Written by Expert Contributor Brendan Magee

Owner and Founder of Inevitable Wealth Coaching

These days, you can’t have a conversation about investing that somehow doesn’t involve cryptocurrency (Bitcoin, Firo, Ripple, etc.). When an investment sees a 1,000% rise in value, as it did with Bitcoin in 2017, people take notice. So let’s take a deeper dive into what cryptocurrency (crypto) really is.

Crypto is a digital currency of which there are some 1,500 varieties. People can purchase crypto in a variety of ways, like through a crypto ATM. As you purchase crypto, it gets stored in your digital wallet. Where accepted, crypto can be used to make online payments for goods and services. Pizza has been ordered with crypto, and one professional athlete wanted to be paid in crypto rather than dollars. What’s unique is the purchases don’t go through a third party like a bank. It’s a strictly person-to-person exchange.

This kind of invented currency is nothing new. Think of airline miles as a form of currency that can be used to buy airline tickets. The airline is contractually obligated to honor the currency. However, with crypto, no bank backs the currency. Each individual makes the determination as to whether or not they will accept the currency.

People also look at crypto as an investment. Why? In 2010, one Bitcoin had a value of just one cent.
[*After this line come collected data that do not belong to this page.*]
(* ===== verification/TuntermFib.v ===== *)
(** * The FIB node of a redirect session (tunterm_acl/tunterm_acl_redirect.c)

    A session is a node of the FIB graph: it registers with its path list under its
    pool index, and VPP comes back through the virtual functions of
    [tunterm_acl_redirect_vft], which turn the index into the address of the embedded
    [fib_node_t] and that address back into the session.  The pool is memory here: its
    elements lie [sizeof_ipr] bytes apart from the address [im_pool], which moves when the
    pool grows. *)

From S2P Require Import Prelude Vlib Feature TuntermRedirect TuntermApi TuntermNode TuntermSystem.

Inductive fib_node_back_walk_rc_t := FIB_NODE_BACK_WALK_MERGE | FIB_NODE_BACK_WALK_CONTINUE.

Section FibNode.
Context `{Vlib} `{ClassifyLookup} `{FibApi} `{VnetFeature}.
(** [sizeof (tunterm_acl_redirect_t)] and the offset of its member [node] *)
Variables sizeof_ipr offsetof_node : Z.
Variable CLIB_ASSERT_ENABLE : bool.

(** [pool_elt_at_index (im->pool, i)] and [ipr - im->pool] *)
Definition pool_elt_addr (im_pool i : Z) : Z := im_pool + i * sizeof_ipr.
Definition pool_elt_index (im_pool ipr : Z) : Z := (ipr - im_pool) / sizeof_ipr.

Definition tunterm_acl_redirect_get_node (im_pool index : Z) : Z :=
  pool_elt_addr im_pool index + offsetof_node.

Definition tunterm_acl_redirect_get_from_node (node : Z) : Z := node - offsetof_node.

(** [ASSERT]: aborts ([None]) in images built with assertions, nothing in others. *)
Definition ASSERT (c : bool) : option unit := if CLIB_ASSERT_ENABLE && negb c then None else Some tt.

Definition tunterm_acl_redirect_last_lock_gone (node : Z) (st : rstate) : option rstate :=
  _ ← ASSERT false; Some st.

(** The back walk, given the node's address; without assertions the error of a failed
    restack is only logged. *)
Definition back_walk_at (im_pool : Z) (F : fib_env) (node : Z) (st : rstate)
    : option (rstate * fib_node_back_walk_rc_t) :=
  let ipr := tunterm_acl_redirect_get_from_node node in
  let '(st, rv) := tunterm_acl_redirect_stack F st (pool_elt_index im_pool ipr) in
  _ ← ASSERT (0 =? rv);
  Some (st, FIB_NODE_BACK_WALK_CONTINUE).

Record fib_node_vft_t := mkFibVft {
  fnv_get : Z -> Z;
  fnv_last_lock : Z -> rstate -> option rstate;
  fnv_back_walk : fib_env -> Z -> rstate -> option (rstate * fib_node_back_walk_rc_t)
}.

Definition tunterm_acl_redirect_vft (im_pool : Z) : fib_node_vft_t :=
  mkFibVft (tunterm_acl_redirect_get_node im_pool) tunterm_acl_redirect_last_lock_gone
    (back_walk_at im_pool).

(** ** Specification *)

(** A walk over children, each given by the index it registered under: the node is
    fetched and told, until one does not ask to go on. *)
Fixpoint vft_walk (v : fib_node_vft_t) (F : fib_env) (children : list Z) (st : rstate) : option rstate :=
  match children with
  | [] => Some st
  | i :: rest =>
      '(st, rc) ← fnv_back_walk v F (fnv_get v i) st;
      match rc with
      | FIB_NODE_BACK_WALK_CONTINUE => vft_walk v F rest st
      | FIB_NODE_BACK_WALK_MERGE => Some st
      end
  end.

(** Every restack of the walk succeeds. *)
Fixpoint walk_clean (F : fib_env) (walked : list Z) (st : rstate) : bool :=
  match walked with
  | [] => true
  | i :: rest =>
      let '(st, rv) := tunterm_acl_redirect_stack F st i in (0 =? rv) && walk_clean F rest st
  end.

(** ** Lemmas *)

Hypothesis ipr_size : 0 < sizeof_ipr.

Lemma pool_elt_index_addr im_pool i : pool_elt_index im_pool (pool_elt_addr im_pool i) = i.
Proof using ipr_size.
  unfold pool_elt_index, pool_elt_addr. replace (im_pool + i * sizeof_ipr - im_pool) with (i * sizeof_ipr) by lia.
  apply Z.div_mul. lia.
Qed.

Lemma get_from_get_node im_pool i :
  tunterm_acl_redirect_get_from_node (tunterm_acl_redirect_get_node im_pool i) = pool_elt_addr im_pool i.
Proof. unfold tunterm_acl_redirect_get_from_node, tunterm_acl_redirect_get_node. lia. Qed.

(** Sessions that registered when the pool lay at [im_pool0] are all reached, in the
    order of the walk, when it lies at [im_pool]; an image with assertions aborts
    exactly when a restack of the walk fails. *)
Lemma vft_walk_fib_walk im_pool0 im_pool F walked st :
  vft_walk (tunterm_acl_redirect_vft im_pool) F
    ((fun i => pool_elt_index im_pool0 (pool_elt_addr im_pool0 i)) <$> walked) st =
  if CLIB_ASSERT_ENABLE && negb (walk_clean F walked st) then None else Some (fib_walk F walked st).
Proof using ipr_size.
  revert st; induction walked as [|i walked IH]; intros st; [cbn; by rewrite andb_false_r|].
  change (fib_walk F (i :: walked) st) with (fib_walk F walked (fst (tunterm_acl_redirect_stack F st i))).
  cbn -[fib_walk Z.eqb]. unfold back_walk_at. rewrite pool_elt_index_addr, get_from_get_node, pool_elt_index_addr.
  destruct (tunterm_acl_redirect_stack F st i) as [st1 rv]. unfold ASSERT. cbn [fst].
  destruct (0 =? rv); cbn [negb andb]; [rewrite andb_false_r; exact (IH st1)|].
  destruct CLIB_ASSERT_ENABLE; [done|exact (IH st1)].
Qed.

End FibNode.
By December 2017, that same Bitcoin was valued at $20,000, which by August 2018 had dropped to $6,000. That kind of volatility gets attention and attracts money.

So, why is crypto so volatile?

1. It’s not backed by a government or central bank. In America, our currency is backed by the U.S. Government. Crypto isn’t.
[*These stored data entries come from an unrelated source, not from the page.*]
Lemma add_safe own inval F st t opaque proto m rpaths :
  redirect_safe own st -> t ∈ own -> length m = 16%nat -> proto <> DPO_PROTO_OTHER ->
  let '(st', _) := tunterm_acl_redirect_add inval F st t opaque proto m rpaths in
  redirect_safe own st' /\ same_tables st st'.
Proof.
  intros [Hwf Hown Hu Hcov] Ht Hm Hp.
  pose proof (add_spec inval F st t opaque proto m rpaths Hwf Hm (Hu t Ht) (proto_chain _ Hp)) as Hs.
  pose proof (add_owned own inval F st t opaque proto m rpaths Hwf (Hu t Ht) Hown Hm Ht Hp) as Ho.
  cbv zeta in Hs. destruct (tunterm_acl_redirect_add _ _ _ _ _ _ _ _) as [st' rv].
  destruct Hs as (Hwf' & He & Heo & _ & Hso & Htab). split; [|done]. split; [done|done|done|].
  intros t' m' Ht' Hm' Hs. destruct (decide ((t', m') = (t, m))) as [[= -> ->]|Hne].
  - by destruct (entry st' t m).
  - rewrite Heo by auto. rewrite Hso in Hs by done. by apply Hcov.
Qed.

Lemma add_rules_safe own F is_ipv6 t rules st :
  redirect_safe own st -> t ∈ own ->
  let '(st', _) := add_rules codes F is_ipv6 t rules st in
  redirect_safe own st' /\ same_tables st st'.
Proof.
  intros Hs Ht. revert st Hs; induction rules as [|r rules IH]; intros st Hs; cbn [add_rules]; [done|].
  destruct (fib_api_path_decode (r_path r)) as [rv path]. destruct (c_true rv); [done|].
  destruct (negb _); [done|].
  pose proof (add_safe own (INVALID_ADDRESS_FAMILY codes) F st t 0 (rule_proto is_ipv6)
    (rule_match is_ipv6 r) [path] Hs Ht (rule_match_length _ _) (rule_proto_ok _)) as Ha.
  destruct (tunterm_acl_redirect_add _ _ _ _ _ _ _ _) as [st1 rv1]. destruct Ha as [Hs1 Ht1].
  destruct (c_true rv1); [done|]. specialize (IH st1 Hs1).
  destruct (add_rules codes F is_ipv6 t rules st1) as [st' rv']. destruct IH as [Hs' Ht'].
  split; [done|]. intros t'. by rewrite Ht', Ht1.
Qed.

(** A back walk the classifier may refuse: the entry changes, its session or not. *)
Lemma back_walk_safe own F st i :
  redirect_safe own st -> is_Some (pool st !! i) ->
  let st' := tunterm_acl_redirect_back_walk_notify F st i in
  redirect_safe own st' /\ same_tables st st' /\ dom (pool st') = dom (pool st).
Proof.
  intros [Hwf Hown Hu Hcov] [ipr Hi]. destruct (entry_of_pool st i ipr Hwf Hi) as (m & Hm & Hk & Htu & _ & He).
  cbv zeta. unfold tunterm_acl_redirect_back_walk_notify, tunterm_acl_redirect_stack.
  rewrite (elt_lookup _ _ _ Hi). cbn. destruct (vnet_classify_add_session _ _ _ _) as [cs rv] eqn:Hc.
  unfold set_classify, set_pool. cbn. fold (restack F ipr).
  destruct (add_session_frame _ _ _ _ _ _ Hc) as [Hft Hfs]. rewrite Hk, take_match_key in Hfs by done.
  destruct (restack_wf F st i ipr m cs Hwf Hi Hm Hk) as (Hwf' & He' & Ho).
  split_and!; [split; [done| |done|]|done|by apply dom_insert_lookup_L].
  - intros j jpr. cbn. intros [[<- <-]|[_ Hj]]%lookup_insert_Some; [exact (Hown i ipr Hi)|by eapply Hown].
  - intros t' m' Ht' Hm' Hs. cbn in Hs.
    destruct (decide ((t', m') = (table_index ipr, m))) as [[= -> ->]|Hne]; [eauto|].
    rewrite Ho by auto. rewrite Hfs in Hs by done. by apply Hcov.
Qed.

Lemma fib_walk_safe own F walked st :
  redirect_safe own st -> (forall i, i ∈ walked -> is_Some (pool st !! i)) ->
  redirect_safe own (fib_walk F walked st) /\ same_tables st (fib_walk F walked st).
Proof.
  revert st; induction walked as [|i walked IH]; intros st Hs Hw; [done|].
  destruct (back_walk_safe own F st i Hs) as (Hs1 & Ht1 & Hd1); [apply Hw; by left|].
  change (fib_walk F (i :: walked) st) with (fib_walk F walked (tunterm_acl_redirect_back_walk_notify F st i)).
  destruct (IH _ Hs1) as [Hs' Ht'].
  - intros j Hj. apply elem_of_dom. rewrite Hd1. apply elem_of_dom, Hw. by right.
  - split; [done|]. intros t. by rewrite Ht', Ht1.
Qed.

End Redirects.

(** ** Handlers *)

Section Handlers.
Context `{Vlib} `{Classify} `{FibApi} `{VnetFeature}.
Variable codes : tunterm_codes.

(** The attachments do not look at the redirects. *)
Lemma plugin_safe_redirect own ts st :
  plugin_safe own ts -> redirect_safe own st -> same_tables (ts_redirect ts) st ->
  plugin_safe own (set_redirect st ts).
Proof.
  intros [_ Ht Ha Hb Hr] Hs Hst. split; [done| |done|done|done].
  intros t Hin. cbn. rewrite Hst. by apply Ht.
Qed.

(** One table more. *)
Lemma new_table_safe own ts is_ipv6 cs t :
  plugin_safe own ts ->
  vnet_classify_add_table (classify_main (ts_redirect ts)) (table_mask is_ipv6) = (cs, 0, t) ->
  t ∉ own /\ t <> U32_MAX /\ 0 <= t /\
  plugin_safe ({[t]} ∪ own)
    (mkTstate (mkTam (classify_table_index_by_sw_if_index_v4 (ts_main ts))
       (classify_table_index_by_sw_if_index_v6 (ts_main ts))
       (<[Z.to_nat t := is_ipv6]>
         (vec_validate_init_empty (classify_table_index_is_v6 (ts_main ts)) t false)))
       (set_classify cs (ts_redirect ts)) (ts_features ts)).
Proof.
  intros [[Hwf Hown Hu Hcov] Ht Ha Hb Hr] Hadd.
  apply add_table_ok in Hadd as (Hnone & Htu & Htn & Hmask & Hsess & Hother).
  assert (Hfresh : t ∉ own) by (intros Hx; destruct (Ht t Hx) as (_ & af & _ & Hc); congruence).
  assert (Ht0 : 0 <= t) by (widths; lia).
  destruct (vec_grow_set (classify_table_index_is_v6 (ts_main ts)) t false is_ipv6 Ht0) as (_ & Hget & Hold).
  split_and!; [done|done|done|]. split; [split| | | |]; cbn.
  - done.
  - intros i ipr Hi. apply elem_of_union. right. by eapply Hown.
  - intros t' [->%elem_of_singleton|Ht']%elem_of_union; auto.
  - intros t' m [->%elem_of_singleton|Ht']%elem_of_union Hm Hs; [rewrite Hsess in Hs; by destruct Hs|].
    destruct (Hother t') as [_ Hs']; [congruence|]. rewrite Hs' in Hs. by apply (Hcov t' m).
  - intros t' [->%elem_of_singleton|Ht']%elem_of_union; [split; [done|]; by exists is_ipv6|].
    destruct (Ht t' Ht') as (Hn & af & Haf & Hc). split; [done|]. exists af.
    destruct (Hother t') as [Ht'' _]; [congruence|]. rewrite Ht''. split; [|done].
    apply Hold; [congruence|done].
  - intros af sw t' Hat. destruct (Ha af sw t' Hat) as [Ht' Haf]. split; [set_solver|].
    apply Hold; [congruence|done].
  - exact Hb.
  - exact Hr.
Qed.

(** The ACLs after a create or replace that was answered with the index [t]. *)
Definition own_add (own : gset Z) (index t : Z) : gset Z :=
  if index =? U32_MAX then (if t =? U32_MAX then own else {[t]} ∪ own) else own.

Lemma ensure_table_safe own ts is_ipv6 index :
  plugin_safe own ts -> index = U32_MAX \/ index ∈ own ->
  exists tam st rv t,
    ensure_table is_ipv6 (ts_main ts) (ts_redirect ts) index = Some (tam, st, rv, t) /\
    plugin_safe (own_add own index t) (mkTstate tam st (ts_features ts)) /\
    (rv = 0 -> t ∈ own_add own index t).
Proof.
  intros Hs Hidx. unfold ensure_table, own_add. destruct (Z.eqb_spec index U32_MAX) as [->|Hne].
  - destruct (vnet_classify_add_table _ _) as [[cs rv] t] eqn:Hadd.
    destruct (Z.eqb_spec rv 0) as [->|Hrv]; cbn [negb].
    + destruct (new_table_safe own ts is_ipv6 cs t Hs Hadd) as (_ & Hn & Ht0 & Hs').
      destruct (vec_grow_set (classify_table_index_is_v6 (ts_main ts)) t false is_ipv6 Ht0) as (-> & _). cbn.
      eexists _, _, _, _. split; [reflexivity|]. rewrite (proj2 (Z.eqb_neq _ _) Hn).
      split; [exact Hs'|set_solver].
    + eexists _, _, _, _. split; [reflexivity|]. split; [|done].
      pose proof (add_table_err _ _ _ _ _ Hadd Hrv) as Herr.
      pose proof Hs as [[Hwf Hown Hu Hcov] _ _ _ _]. apply (plugin_safe_redirect own ts).
      * done.
      * split; [done|done|done|]. intros t' m Ht' Hm Hx. cbn in Hx.
        destruct (Herr t') as [_ Hse]. rewrite Hse in Hx. by apply (Hcov t' m).
      * intros t'. cbn. by destruct (Herr t').
  - destruct Hidx as [?|Hidx]; [done|]. eexists _, _, _, _. split; [reflexivity|]. by destruct ts.
Qed.

Lemma update_safe own ts F is_ipv6 count rules index :
  plugin_safe own ts -> index = U32_MAX \/ index ∈ own -> (count <= length rules)%nat ->
  exists ts' rv t,
    update_classify_table_and_sessions codes F is_ipv6 count rules index ts = Some (ts', rv, t) /\
    plugin_safe (own_add own index t) ts'.
Proof.
  intros Hs Hidx Hcount. unfold update_classify_table_and_sessions.
  destruct (ensure_table_safe own ts is_ipv6 index Hs Hidx) as (tam & st & rv & t & -> & Hs1 & Hin).
  cbn [mbind option_bind]. set (own1 := own_add own index t) in *.
  destruct (Z.eqb_spec rv 0) as [->|_]; cbn [negb]; [specialize (Hin eq_refl)|by eexists _, _, _].
  assert (Hafs : exists ok, (if (0 <? count)%nat then
      is_v6 ← vec_get (classify_table_index_is_v6 tam) t; Some (bool_decide (is_v6 = is_ipv6))
    else Some true) = Some ok).
  { destruct (0 <? count)%nat; [|eauto]. destruct (ps_tables _ _ Hs1 t Hin) as (_ & af & Haf & _).
    cbn in Haf. rewrite Haf. cbn. eauto. }
  destruct Hafs as [ok ->]. cbn [mbind option_bind]. destruct ok; cbn [negb]; [|by eexists _, _, _].
  pose proof (clear_safe own1 st t (ps_redirect _ _ Hs1)) as Hc.
  destruct (tunterm_acl_redirect_clear st t) as [st1 rv1]. destruct Hc as (Hs2 & Ht2 & _).
  destruct (negb (rv1 =? 0)).
  { eexists _, _, _. split; [reflexivity|]. by apply (plugin_safe_redirect own1 (mkTstate tam st _)). }
  rewrite option_guard_True by done.
  pose proof (add_rules_safe codes own1 F is_ipv6 t (take count rules) st1 Hs2 Hin) as Ha.
  destruct (add_rules codes F is_ipv6 t (take count rules) st1) as [st2 rv2]. destruct Ha as [Hs3 Ht3].
  eexists _, _, _. split; [reflexivity|]. apply (plugin_safe_redirect own1 (mkTstate tam st _)); [done|done|].
  intros t'. by rewrite Ht3, Ht2.
Qed.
2. The trading of crypto is not regulated by the U.S. Securities & Exchange Commission (SEC).

3. Crypto is exposed to cybercrime and fraud. (In December 2016, a Slovenian cryptocurrency exchange was hacked, for a loss of $64 million.)

4. If hacked, you can be locked out of your account, and there really isn’t any institution to turn to for protection or help.

There also isn’t any diversification with crypto. If your crypto investment takes a 70% dive, there isn’t anything to offset that kind of loss. Investing in crypto is pure speculation. The investors’ ability to turn a profit depends solely on supply and demand for that particular crypto. Remember, there are about 1,500 variations of crypto today, with more to come. How confident are you in your ability to predict which crypto people will be willing to pay top dollar for?

Another name for speculation and prediction is gambling, and as far as investing is concerned,all forms of gambling are destructive. As of right now, there are just too many red flags to feel good about investing your hard-earned money in cryptocurrency.